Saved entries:
=====
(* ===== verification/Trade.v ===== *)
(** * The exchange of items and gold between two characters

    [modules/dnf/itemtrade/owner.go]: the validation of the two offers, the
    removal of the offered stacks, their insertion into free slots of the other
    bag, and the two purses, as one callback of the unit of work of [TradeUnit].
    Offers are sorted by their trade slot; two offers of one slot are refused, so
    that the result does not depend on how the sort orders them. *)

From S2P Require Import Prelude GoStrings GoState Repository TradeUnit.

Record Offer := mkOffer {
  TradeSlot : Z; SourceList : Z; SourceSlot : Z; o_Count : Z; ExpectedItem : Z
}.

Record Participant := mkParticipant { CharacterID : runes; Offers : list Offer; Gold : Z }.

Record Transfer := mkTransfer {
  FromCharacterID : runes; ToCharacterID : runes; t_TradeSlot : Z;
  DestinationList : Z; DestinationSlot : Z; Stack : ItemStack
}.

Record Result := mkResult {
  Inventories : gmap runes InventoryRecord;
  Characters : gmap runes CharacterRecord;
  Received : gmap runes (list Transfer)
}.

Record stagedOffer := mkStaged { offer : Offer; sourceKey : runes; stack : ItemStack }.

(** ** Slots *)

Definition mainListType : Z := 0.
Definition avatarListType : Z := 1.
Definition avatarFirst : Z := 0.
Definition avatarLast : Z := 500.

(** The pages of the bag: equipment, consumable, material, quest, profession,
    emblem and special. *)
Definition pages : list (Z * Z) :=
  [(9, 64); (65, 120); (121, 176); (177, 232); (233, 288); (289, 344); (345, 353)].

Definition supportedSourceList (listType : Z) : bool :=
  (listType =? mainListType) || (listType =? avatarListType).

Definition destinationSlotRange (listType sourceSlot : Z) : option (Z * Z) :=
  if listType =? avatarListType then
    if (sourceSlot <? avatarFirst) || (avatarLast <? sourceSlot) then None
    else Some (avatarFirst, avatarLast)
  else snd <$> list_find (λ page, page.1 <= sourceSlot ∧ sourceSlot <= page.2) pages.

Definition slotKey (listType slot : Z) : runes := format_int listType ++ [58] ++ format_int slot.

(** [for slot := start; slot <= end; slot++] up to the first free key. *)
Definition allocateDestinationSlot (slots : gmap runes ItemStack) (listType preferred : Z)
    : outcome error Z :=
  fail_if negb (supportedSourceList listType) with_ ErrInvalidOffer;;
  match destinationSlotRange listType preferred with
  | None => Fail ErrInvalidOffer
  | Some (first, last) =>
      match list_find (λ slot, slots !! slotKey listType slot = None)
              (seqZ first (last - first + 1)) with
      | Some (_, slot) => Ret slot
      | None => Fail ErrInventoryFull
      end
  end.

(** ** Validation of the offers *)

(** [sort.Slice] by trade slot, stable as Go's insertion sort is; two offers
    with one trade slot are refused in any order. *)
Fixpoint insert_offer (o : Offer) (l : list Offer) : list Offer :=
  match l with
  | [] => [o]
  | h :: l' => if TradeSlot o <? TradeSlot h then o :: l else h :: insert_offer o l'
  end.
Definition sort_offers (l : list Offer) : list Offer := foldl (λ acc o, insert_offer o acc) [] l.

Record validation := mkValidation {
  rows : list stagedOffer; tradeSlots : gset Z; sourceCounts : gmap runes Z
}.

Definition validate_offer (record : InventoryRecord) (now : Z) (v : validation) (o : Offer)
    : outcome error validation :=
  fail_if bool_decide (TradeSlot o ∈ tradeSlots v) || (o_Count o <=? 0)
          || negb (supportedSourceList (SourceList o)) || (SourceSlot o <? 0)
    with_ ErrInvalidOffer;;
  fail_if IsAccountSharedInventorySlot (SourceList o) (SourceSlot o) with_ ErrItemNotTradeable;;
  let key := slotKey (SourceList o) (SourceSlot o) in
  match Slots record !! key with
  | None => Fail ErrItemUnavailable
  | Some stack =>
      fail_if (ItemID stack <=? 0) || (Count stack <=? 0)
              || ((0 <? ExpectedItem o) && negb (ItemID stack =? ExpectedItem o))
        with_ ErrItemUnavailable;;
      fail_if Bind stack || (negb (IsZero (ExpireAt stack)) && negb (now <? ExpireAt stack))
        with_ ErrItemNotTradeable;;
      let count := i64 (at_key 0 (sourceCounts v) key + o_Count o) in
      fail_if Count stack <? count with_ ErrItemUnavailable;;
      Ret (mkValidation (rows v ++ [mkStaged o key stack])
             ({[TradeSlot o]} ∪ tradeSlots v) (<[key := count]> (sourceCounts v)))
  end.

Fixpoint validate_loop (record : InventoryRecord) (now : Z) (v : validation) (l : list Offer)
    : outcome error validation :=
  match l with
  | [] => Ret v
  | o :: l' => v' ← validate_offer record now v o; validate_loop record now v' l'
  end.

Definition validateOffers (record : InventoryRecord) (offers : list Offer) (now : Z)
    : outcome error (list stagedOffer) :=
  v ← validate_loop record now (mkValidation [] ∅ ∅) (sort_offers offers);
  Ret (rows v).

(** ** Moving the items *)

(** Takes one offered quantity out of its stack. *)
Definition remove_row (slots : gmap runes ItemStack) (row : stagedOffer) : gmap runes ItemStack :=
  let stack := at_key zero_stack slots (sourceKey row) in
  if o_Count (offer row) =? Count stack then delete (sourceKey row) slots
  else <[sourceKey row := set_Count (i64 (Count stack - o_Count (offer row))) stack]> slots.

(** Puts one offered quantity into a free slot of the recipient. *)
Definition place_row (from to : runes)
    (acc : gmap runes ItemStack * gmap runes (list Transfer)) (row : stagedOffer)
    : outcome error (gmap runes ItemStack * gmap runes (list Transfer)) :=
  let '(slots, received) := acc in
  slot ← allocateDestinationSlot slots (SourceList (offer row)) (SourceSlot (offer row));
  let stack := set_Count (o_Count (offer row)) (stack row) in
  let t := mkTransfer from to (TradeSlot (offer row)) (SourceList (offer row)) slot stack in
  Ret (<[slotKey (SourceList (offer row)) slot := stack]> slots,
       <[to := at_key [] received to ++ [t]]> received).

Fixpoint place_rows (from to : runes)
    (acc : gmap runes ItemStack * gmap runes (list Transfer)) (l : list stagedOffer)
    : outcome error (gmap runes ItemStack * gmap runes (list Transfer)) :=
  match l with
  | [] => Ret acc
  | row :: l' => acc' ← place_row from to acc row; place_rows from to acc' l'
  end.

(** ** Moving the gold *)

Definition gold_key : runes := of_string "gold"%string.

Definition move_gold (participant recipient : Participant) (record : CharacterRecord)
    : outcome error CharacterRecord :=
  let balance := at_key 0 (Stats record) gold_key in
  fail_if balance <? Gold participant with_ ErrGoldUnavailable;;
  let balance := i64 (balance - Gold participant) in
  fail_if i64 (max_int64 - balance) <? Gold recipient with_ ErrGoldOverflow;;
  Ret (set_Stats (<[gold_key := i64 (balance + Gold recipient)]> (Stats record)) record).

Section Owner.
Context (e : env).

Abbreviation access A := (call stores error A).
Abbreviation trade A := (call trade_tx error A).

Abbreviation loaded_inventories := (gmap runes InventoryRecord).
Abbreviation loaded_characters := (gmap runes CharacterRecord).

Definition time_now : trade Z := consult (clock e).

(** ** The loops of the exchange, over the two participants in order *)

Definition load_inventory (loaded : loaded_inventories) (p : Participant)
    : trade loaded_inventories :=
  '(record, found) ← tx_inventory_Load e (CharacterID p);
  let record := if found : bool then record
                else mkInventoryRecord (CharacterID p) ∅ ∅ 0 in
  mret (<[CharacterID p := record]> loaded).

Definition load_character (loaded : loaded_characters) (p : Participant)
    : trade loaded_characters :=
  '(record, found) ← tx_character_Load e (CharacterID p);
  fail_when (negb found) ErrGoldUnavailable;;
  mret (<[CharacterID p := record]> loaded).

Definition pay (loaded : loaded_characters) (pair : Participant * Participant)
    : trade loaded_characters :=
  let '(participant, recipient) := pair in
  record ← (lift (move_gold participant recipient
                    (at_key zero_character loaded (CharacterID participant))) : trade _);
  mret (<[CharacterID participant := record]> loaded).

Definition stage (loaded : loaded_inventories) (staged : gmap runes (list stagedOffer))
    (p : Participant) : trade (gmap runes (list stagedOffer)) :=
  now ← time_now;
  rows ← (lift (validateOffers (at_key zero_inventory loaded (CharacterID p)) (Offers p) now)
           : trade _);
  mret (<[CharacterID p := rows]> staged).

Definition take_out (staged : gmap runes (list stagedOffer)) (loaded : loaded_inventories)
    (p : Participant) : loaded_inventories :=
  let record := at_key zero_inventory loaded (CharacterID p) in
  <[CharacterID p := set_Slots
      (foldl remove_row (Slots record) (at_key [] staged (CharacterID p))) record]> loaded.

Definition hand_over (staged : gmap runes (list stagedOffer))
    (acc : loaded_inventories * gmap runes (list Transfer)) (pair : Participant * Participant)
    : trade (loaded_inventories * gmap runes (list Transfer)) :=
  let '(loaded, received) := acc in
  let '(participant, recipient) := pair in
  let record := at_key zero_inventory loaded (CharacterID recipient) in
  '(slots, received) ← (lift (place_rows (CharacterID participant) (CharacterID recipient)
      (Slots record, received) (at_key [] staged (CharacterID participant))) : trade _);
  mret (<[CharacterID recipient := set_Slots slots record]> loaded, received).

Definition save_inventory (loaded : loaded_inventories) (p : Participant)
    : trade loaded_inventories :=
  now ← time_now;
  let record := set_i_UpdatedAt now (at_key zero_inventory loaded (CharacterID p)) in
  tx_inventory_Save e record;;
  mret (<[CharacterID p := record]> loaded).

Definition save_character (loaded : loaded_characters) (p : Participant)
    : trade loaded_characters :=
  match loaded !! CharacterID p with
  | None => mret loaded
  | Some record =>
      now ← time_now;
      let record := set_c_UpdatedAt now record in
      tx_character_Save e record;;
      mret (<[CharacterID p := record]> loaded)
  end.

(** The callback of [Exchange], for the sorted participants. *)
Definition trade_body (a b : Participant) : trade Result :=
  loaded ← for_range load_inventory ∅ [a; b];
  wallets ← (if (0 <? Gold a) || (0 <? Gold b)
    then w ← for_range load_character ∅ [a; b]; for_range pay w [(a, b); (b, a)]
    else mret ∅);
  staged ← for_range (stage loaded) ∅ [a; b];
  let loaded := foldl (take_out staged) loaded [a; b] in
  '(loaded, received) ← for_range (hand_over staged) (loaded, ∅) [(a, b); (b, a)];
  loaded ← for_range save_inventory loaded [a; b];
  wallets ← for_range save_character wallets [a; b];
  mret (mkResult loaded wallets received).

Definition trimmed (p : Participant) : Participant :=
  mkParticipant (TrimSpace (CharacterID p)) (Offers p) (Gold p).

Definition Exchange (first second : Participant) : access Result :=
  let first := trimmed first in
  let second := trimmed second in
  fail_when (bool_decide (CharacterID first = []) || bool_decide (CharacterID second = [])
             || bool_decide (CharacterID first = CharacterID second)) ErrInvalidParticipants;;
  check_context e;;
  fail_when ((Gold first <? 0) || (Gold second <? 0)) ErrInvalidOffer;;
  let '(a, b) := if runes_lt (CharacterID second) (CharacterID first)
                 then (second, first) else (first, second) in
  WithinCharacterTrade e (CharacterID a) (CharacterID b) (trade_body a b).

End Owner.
=====
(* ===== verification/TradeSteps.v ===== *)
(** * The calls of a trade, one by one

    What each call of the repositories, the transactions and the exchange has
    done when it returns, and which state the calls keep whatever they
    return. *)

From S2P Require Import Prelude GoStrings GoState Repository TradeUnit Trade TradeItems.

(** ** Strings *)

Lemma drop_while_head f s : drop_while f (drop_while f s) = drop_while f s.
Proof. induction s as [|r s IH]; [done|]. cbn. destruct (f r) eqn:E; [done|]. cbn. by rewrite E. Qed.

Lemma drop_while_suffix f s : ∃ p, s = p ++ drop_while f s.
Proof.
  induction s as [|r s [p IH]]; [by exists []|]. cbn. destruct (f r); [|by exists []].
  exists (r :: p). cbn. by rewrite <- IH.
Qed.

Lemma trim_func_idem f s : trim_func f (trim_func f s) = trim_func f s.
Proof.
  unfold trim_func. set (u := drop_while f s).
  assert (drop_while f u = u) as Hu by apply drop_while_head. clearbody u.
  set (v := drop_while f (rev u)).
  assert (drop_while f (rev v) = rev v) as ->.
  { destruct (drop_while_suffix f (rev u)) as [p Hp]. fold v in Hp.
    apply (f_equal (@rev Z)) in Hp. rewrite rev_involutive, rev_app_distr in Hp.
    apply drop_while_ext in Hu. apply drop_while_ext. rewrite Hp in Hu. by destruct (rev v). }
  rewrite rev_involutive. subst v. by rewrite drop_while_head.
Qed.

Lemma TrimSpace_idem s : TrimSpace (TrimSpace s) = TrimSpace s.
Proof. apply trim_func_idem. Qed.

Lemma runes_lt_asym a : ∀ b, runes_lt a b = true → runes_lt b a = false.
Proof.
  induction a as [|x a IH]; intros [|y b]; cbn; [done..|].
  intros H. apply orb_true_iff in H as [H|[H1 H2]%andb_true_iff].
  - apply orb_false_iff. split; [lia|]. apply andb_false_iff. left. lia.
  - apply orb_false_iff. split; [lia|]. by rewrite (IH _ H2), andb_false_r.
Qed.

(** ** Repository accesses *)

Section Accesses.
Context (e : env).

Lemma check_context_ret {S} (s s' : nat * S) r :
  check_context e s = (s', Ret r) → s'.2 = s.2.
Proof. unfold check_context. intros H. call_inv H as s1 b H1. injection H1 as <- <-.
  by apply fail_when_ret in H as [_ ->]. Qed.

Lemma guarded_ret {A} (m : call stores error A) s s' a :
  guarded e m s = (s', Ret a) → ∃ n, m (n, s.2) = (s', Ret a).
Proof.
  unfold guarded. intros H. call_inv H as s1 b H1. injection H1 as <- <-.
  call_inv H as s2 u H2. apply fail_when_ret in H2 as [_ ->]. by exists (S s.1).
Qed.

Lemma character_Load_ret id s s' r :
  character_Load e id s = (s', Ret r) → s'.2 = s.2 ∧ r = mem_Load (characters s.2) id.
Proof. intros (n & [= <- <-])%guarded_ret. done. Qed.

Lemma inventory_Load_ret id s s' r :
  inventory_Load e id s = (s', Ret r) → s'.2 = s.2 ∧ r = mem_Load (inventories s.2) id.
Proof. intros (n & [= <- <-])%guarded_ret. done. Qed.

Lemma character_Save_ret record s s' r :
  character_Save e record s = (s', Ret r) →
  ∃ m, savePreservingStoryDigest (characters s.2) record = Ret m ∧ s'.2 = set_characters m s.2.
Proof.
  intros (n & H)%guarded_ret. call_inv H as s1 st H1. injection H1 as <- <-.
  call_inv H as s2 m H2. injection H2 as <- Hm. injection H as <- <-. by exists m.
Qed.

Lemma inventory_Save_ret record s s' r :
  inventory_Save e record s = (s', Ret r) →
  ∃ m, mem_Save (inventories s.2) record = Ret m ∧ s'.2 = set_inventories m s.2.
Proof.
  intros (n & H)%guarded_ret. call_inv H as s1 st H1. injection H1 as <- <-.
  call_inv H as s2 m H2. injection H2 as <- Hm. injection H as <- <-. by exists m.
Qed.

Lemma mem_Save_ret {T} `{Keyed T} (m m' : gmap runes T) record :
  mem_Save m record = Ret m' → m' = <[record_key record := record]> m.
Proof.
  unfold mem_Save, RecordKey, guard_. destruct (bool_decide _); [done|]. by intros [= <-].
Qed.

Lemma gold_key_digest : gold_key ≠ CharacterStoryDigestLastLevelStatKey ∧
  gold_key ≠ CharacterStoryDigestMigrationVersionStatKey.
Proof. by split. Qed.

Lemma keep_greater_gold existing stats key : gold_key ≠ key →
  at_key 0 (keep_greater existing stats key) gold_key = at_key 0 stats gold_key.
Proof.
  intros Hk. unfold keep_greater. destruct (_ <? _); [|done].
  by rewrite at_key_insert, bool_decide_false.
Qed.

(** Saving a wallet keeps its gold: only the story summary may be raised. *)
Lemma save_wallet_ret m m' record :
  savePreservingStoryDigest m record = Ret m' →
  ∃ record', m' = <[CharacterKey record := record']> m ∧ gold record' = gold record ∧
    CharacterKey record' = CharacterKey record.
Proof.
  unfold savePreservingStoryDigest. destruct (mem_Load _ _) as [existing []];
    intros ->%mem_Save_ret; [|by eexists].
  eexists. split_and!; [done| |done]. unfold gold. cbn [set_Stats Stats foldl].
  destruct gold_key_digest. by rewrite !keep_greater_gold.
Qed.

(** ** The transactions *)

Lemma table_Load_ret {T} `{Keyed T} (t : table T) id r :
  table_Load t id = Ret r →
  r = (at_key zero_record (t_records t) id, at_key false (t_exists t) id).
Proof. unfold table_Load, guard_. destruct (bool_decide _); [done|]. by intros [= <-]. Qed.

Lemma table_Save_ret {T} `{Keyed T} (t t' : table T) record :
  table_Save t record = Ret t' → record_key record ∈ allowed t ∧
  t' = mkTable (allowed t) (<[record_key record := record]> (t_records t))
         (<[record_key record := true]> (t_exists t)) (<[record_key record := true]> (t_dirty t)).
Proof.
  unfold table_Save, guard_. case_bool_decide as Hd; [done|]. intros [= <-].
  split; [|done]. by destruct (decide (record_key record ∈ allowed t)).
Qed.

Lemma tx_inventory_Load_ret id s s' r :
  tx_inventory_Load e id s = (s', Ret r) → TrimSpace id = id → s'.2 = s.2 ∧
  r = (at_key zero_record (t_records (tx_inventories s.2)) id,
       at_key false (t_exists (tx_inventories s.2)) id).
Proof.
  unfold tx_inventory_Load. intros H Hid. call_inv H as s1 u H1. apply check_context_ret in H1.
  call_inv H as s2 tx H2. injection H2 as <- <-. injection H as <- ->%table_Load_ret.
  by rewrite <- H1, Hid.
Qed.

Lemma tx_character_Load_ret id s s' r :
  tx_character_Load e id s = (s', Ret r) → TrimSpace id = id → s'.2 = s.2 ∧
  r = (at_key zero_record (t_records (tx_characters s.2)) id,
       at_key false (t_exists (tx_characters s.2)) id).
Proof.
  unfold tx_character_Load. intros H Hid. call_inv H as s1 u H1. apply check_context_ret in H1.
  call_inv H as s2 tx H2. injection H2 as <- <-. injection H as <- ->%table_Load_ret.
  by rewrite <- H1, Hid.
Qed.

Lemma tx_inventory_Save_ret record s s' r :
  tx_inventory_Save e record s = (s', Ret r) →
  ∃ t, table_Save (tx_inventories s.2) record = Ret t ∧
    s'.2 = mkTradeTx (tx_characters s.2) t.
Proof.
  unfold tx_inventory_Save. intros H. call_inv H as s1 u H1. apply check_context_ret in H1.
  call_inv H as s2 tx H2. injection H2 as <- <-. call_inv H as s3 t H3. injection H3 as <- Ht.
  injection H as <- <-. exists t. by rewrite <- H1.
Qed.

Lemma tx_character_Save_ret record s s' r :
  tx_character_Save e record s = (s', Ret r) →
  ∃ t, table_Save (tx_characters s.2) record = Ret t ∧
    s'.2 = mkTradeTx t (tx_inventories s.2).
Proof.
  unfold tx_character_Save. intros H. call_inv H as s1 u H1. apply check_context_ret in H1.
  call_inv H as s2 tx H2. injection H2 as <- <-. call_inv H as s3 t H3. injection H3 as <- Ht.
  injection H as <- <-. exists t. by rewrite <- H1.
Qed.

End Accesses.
=====
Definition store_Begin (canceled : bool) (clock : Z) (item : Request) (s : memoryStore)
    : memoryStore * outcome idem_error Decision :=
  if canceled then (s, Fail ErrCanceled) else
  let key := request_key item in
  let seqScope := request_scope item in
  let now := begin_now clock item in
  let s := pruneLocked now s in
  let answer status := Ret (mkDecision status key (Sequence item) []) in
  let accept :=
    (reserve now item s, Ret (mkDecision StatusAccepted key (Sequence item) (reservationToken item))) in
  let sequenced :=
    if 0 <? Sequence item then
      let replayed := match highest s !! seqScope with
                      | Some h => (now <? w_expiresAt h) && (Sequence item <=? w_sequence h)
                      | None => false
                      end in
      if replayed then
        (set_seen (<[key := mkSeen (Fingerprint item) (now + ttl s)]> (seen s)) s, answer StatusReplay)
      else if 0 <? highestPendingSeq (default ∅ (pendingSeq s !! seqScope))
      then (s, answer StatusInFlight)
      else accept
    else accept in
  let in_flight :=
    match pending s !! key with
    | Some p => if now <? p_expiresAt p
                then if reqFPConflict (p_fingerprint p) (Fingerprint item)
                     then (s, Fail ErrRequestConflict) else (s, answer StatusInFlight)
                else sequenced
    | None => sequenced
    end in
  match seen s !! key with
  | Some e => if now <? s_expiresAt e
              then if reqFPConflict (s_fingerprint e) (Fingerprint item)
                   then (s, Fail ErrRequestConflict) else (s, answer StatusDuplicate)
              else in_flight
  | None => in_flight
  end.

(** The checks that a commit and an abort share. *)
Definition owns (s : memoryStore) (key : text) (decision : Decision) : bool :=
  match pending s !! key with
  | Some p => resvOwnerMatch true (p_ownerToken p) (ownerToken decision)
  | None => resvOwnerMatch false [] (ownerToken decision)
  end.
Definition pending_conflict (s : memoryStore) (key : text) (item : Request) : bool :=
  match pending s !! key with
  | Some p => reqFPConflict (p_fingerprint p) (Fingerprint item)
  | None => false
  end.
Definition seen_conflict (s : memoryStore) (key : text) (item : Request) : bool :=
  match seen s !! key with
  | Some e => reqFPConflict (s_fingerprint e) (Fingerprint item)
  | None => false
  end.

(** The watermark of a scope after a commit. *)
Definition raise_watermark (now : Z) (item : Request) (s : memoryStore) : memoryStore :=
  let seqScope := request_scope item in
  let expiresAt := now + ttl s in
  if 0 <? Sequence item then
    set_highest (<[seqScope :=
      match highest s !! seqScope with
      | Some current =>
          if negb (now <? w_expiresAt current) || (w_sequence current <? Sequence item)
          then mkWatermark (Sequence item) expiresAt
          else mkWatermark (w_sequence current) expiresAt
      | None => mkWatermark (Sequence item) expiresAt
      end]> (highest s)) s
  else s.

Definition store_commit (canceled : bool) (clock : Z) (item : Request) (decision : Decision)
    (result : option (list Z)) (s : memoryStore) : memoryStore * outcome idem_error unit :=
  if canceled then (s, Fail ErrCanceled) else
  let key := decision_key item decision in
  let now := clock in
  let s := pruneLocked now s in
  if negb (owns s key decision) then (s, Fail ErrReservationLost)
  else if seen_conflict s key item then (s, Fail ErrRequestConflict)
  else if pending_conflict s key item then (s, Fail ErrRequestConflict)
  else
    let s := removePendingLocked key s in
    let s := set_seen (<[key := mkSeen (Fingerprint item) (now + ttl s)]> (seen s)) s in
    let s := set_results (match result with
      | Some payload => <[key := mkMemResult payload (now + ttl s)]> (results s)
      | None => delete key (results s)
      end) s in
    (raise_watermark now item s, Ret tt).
=====
THE TASK:
Using the data above, repeat exactly the lines that begin at the line with "(* ===== verification/Trade.v ===== *)" and end at the line with "Record Offer := mkOffer", both ends included.

RESULT OF THE TASK:
(* ===== verification/Trade.v ===== *)
(** * The exchange of items and gold between two characters

    [modules/dnf/itemtrade/owner.go]: the validation of the two offers, the
    removal of the offered stacks, their insertion into free slots of the other
    bag, and the two purses, as one callback of the unit of work of [TradeUnit].
    Offers are sorted by their trade slot; two offers of one slot are refused, so
    that the result does not depend on how the sort orders them. *)

From S2P Require Import Prelude GoStrings GoState Repository TradeUnit.

Record Offer := mkOffer {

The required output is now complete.